經腹膜后途徑與經腹途徑腹腔鏡腎癌根治術對老年患者肝功能的影響

趙國斌李向東孔雁萍唐玉紅1張秀梅2蘇宏偉凌海濱李鳳岐

(河北北方學院附屬第一醫院泌尿外科,河北張家口075000)

〔摘要〕目的前瞻性分析比較經腹膜后途徑與經腹途徑腹腔鏡腎癌根治術后老年患者肝功能的變化及原因。 方法原發性老年腎癌患者61例,無其他腫瘤及肝臟疾病病史,腎腫瘤分期T1N0M0。經腹膜后途徑腹腔鏡腎癌根治術31例,經腹途徑腹腔鏡腎癌根治術30例。腫瘤平均直徑分別為(5.1±2.2),(4.8±1.7)cm。記錄手術前后肝功能的變化,比較手術對兩組患者肝功能的影響。 結果兩組患者手術過程順利,經腹膜后途徑組患者術后第1、3、7天肝功能各指標接近正常。經腹途徑組患者術后第1天丙氨酸氨基轉移酶(ALT)、天冬氨酸氨基轉移酶(AST)輕度增高,術后給予保肝藥物,第3天ALT、AST明顯下降,第7天ALT、AST恢復正常值,γ氨基酸轉肽酶(γ-GT),血清總膽紅素(TBIL)未發生明顯變化。 結論經腹膜后途徑腹腔鏡腎癌根治術對肝功能影響低于經腹途徑腹腔鏡腎癌根治術,腸道功能恢復快,提示經腹膜后途徑手術創傷程度輕,恢復快。
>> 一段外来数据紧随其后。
Definition set_flags e (yield exited : bool) (last_follow : time) : engine ST :=
  mkEngine (e_owner e) (e_host e) (e_reg e) (e_max_headroom e) (e_handlers e) (e_mem e)
    (e_storage e) yield (e_last_cleanup e) last_follow (e_follows e) exited (e_running e).

(** [restartIfNoTasksPending]; [fail] are the errors of the count and of the
    update. *)
Definition restartIfNoTasksPending e d (count_fail unset_fail : bool) : engine ST * db X :=
  if count_fail then (e, d)
  else if (length (select_owned d (e_owner e)) =? 0)%nat then
    if unset_fail then (e, d)
    else
      (set_flags e (e_yield e) true (e_last_follow e),
       with_machines d ((fun m => if bool_decide (m_host m = e_host e)
         then mkMachine (m_host m) (m_cpu m) (m_ram m) (m_gpu m) (m_last_contact m) false None
         else m) <$> machines d))
  else (e, d).

(** [checkNodeFlags]: the row of this host; [None] is the error of the query or
    of a missing row. *)
Definition checkNodeFlags e d (fail count_fail unset_fail : bool) : engine ST * db X * option bool :=
  if fail then (e, d, None)
  else
    match List.filter (fun p => bool_decide (m_host p.2 = e_host e)) (map_to_list (machines d)) with
    | [] => (e, d, None)
    | (_, m) :: _ =>
        let '(e, d) :=
          match m_restart_request m with
          | Some _ => restartIfNoTasksPending e d count_fail unset_fail
          | None => (e, d)
          end in
        (e, d, Some (negb (m_unschedulable m)))
    end.

(** [followWorkInDB].  Its first query names the alias [h] of a table that the
    FROM clause does not introduce, which the database refuses; the loop is not
    entered when there is nothing to follow.  Either way only the time of the
    last check changes. *)
Definition followWorkInDB e (now : time) : engine ST :=
  set_flags e (e_yield e) (e_exited e) now.

(** One iteration of the loop of [poller], after the timer fires: the state and
    the delay before the next one. *)
Definition poller_iteration e d (flag_fail count_fail unset_fail : bool) (env : poll_env)
    : engine ST * db X * duration :=
  let '(e, d, flags) := checkNodeFlags e d flag_fail count_fail unset_fail in
  match flags with
  | None => (e, d, POLL_DURATION)
  | Some schedulable =>
      if e_exited e then (e, d, POLL_DURATION)
      else
        let e := set_flags e (negb schedulable) (e_exited e) (e_last_follow e) in
        let '(e, d, accepted) := pollerTryAllWork e d schedulable env in
        let nextWait := if accepted then POLL_NEXT_DURATION else POLL_DURATION in
        if negb schedulable then (e, d, nextWait)
        else
          let e := if time_sub (pe_now env) (e_last_follow e) >? FOLLOW_FREQUENCY
                   then followWorkInDB e (pe_now env) else e in
          (e, d, nextWait)
  end.

(** [GracefullyTerminate] leaves its loop after a pass that finds no running
    time-sensitive task. *)
Definition may_terminate e : bool :=
  forallb (fun h => negb (h_time_sensitive h && (Active (h_max h) (e_mem e) >? 0))) (e_handlers e).

(** ** Start-up *)

Record task_details := mkDetails {
  td_name : string;
  td_max : option MaxCounter;
  td_cost : Resources;
  td_max_failures : Z;
  td_retry_wait : option (Z -> duration);
  td_can_yield : bool;
  td_overrides : option (list string);
  td_time_sensitive : bool
}.

Inductive new_error := RegisterFailed (r : register_error) | NotRegistered (name : string)
  | NameTooLong (name : string) | SelectFailed.

(** The loop of [New] over the implementations. *)
Fixpoint new_handlers (registry : gset string) (impls : list task_details) (c : mem)
    : result (list handler * mem) new_error :=
  match impls with
  | [] => Ok ([], c)
  | td :: impls' =>
      let '(mx, c) := match td_max td with Some m => (m, c) | None => Max 0 c end in
      let '(inst, c) := Instance_ mx c in
      if decide (td_name td ∉ registry) then Err (NotRegistered (td_name td))
      else if (16 <? String.length (td_name td))%nat then Err (NameTooLong (td_name td))
      else
        match new_handlers registry impls' c with
        | Err err => Err err
        | Ok (hs, c) =>
            Ok (mkHandler (td_name td) inst (td_cost td) (td_max_failures td) (td_retry_wait td)
                  (td_can_yield td) (td_overrides td) (td_time_sensitive td) ∅ :: hs, c)
        end
  end.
〔關鍵詞〕腹腔鏡腎癌根治術;經腹途徑;經腹膜后途徑;肝功能

目前對于腹腔鏡腎癌根治術,多采用經腹膜后途徑及經腹腔途徑兩種手術方式。兩種術式各有優缺點,泌尿外科醫生可根據腫瘤的位置、大小、周圍組織是否粘連、有無腹部手術病史等情況,選擇最佳的手術方式。Yap等〔1〕報道腹腔鏡活體供腎切除術后可引起急性肝損傷,造成丙氨酸氨基轉移酶(ALT)及天冬氨酸基轉移酶(AST)增高,且有報道腎切除術后并發急性肝衰竭〔2〕。本文前瞻性分析兩種途徑腹腔鏡腎癌根治術對患者肝功能的影響。

1資料與方法

1.1一般資料病例入選標準:年齡≥60歲,體重指數(BMI)22~24 kg/m2,所有病例均經過術前 CT或核磁共振(MR)、靜脈尿路造影(IVU)等檢查結果明確診斷,腎腫瘤分期T1N0M0。排除標準:過度肥胖、有嚴重的心肺疾患、難以糾正的高血壓或糖尿病 (經嚴格內科治療血壓及血糖不能恢復到正常范圍)、出凝血機制障礙,采用隨機分組。經腹膜后途徑手術組(A組)31例,男19例,女12例,年齡60~75歲,平均65歲,左側18例,右側13例,腫瘤大小(5.1±2.2)cm,BMI(24.7±2.8)kg/m2;經腹途徑手術組(B組)30例,男17例,女13例,年齡60~78歲,平均64歲,左側18例,右側12例,腫瘤大小(4.8±1.7)cm,BMI(25.2±2.9)kg/m2。兩組患者年齡、腫瘤大小、BMI均無統計學意義(P>0.05),具有可比性。

1.2方法兩組患者采用氣管插管全身麻醉,且采用同一批次低毒性麻醉藥物,并嚴格按體重給藥。經腹膜后途經及經腹腔途徑手術方式參考文獻〔3,4〕。

1.3觀察指標分別在術前及術后第1、3、7天抽取外周靜脈血,使用全自動生化儀檢測ALT、AST,γ氨基酸轉肽酶(γ-GT),血清總膽紅素(TBIL)。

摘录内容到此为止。